→ Data for the task
┌──
(* ===== verification/HostCommands.v ===== *)
(** * Host commands and device attributes

    adb/client_commands.go (the commands built on SendHostCommand),
    adb/device_features.go and the host queries of adb/device_info.go. *)

From stdpp Require Import base list numbers.
From Stdlib Require Import ZArith Lia.
From S2P Require Import Prelude GoStrings GoNet Connection World Client.

Local Open Scope Z_scope.

Definition newline : byte := x0a.
Definition tab : byte := x09.
Definition space : byte := x20.
Definition comma : byte := x2c.
Definition colon : byte := x3a.

Record DeviceInfo := mkDeviceInfo { Serial : bytes; State : bytes }.
Record DeviceWithPath := mkDevicePath { dp_Serial : bytes; dp_State : bytes; dp_Model : bytes; dp_Device : bytes }.
Record ForwardEntry := mkForward { fe_Serial : bytes; fe_Local : bytes; fe_Remote : bytes }.

#[global] Instance DeviceInfo_eq_dec : EqDecision DeviceInfo.
Proof. solve_decision. Defined.

(** ** Parsing of answers *)

(** One line of [ListDevices]. *)
Definition device_line (line : bytes) : option DeviceInfo :=
  match line with
  | [] => None
  | _ => match Fields line with s :: st :: _ => Some (mkDeviceInfo s st) | _ => None end
  end.

Definition parse_devices (payload : bytes) : list DeviceInfo :=
  omap device_line (Split (TrimSpace payload) newline).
└──
→ Exercise
Print exactly the lines from the beginning of the entries through the line with "Record DeviceInfo := mkDeviceInfo". Output nothing more.

→ Result below
(* ===== verification/HostCommands.v ===== *)
(** * Host commands and device attributes

    adb/client_commands.go (the commands built on SendHostCommand),
    adb/device_features.go and the host queries of adb/device_info.go. *)

From stdpp Require Import base list numbers.
From Stdlib Require Import ZArith Lia.
From S2P Require Import Prelude GoStrings GoNet Connection World Client.

Local Open Scope Z_scope.

Definition newline : byte := x0a.
Definition tab : byte := x09.
Definition space : byte := x20.
Definition comma : byte := x2c.
Definition colon : byte := x3a.

Record DeviceInfo := mkDeviceInfo { Serial : bytes; State : bytes }.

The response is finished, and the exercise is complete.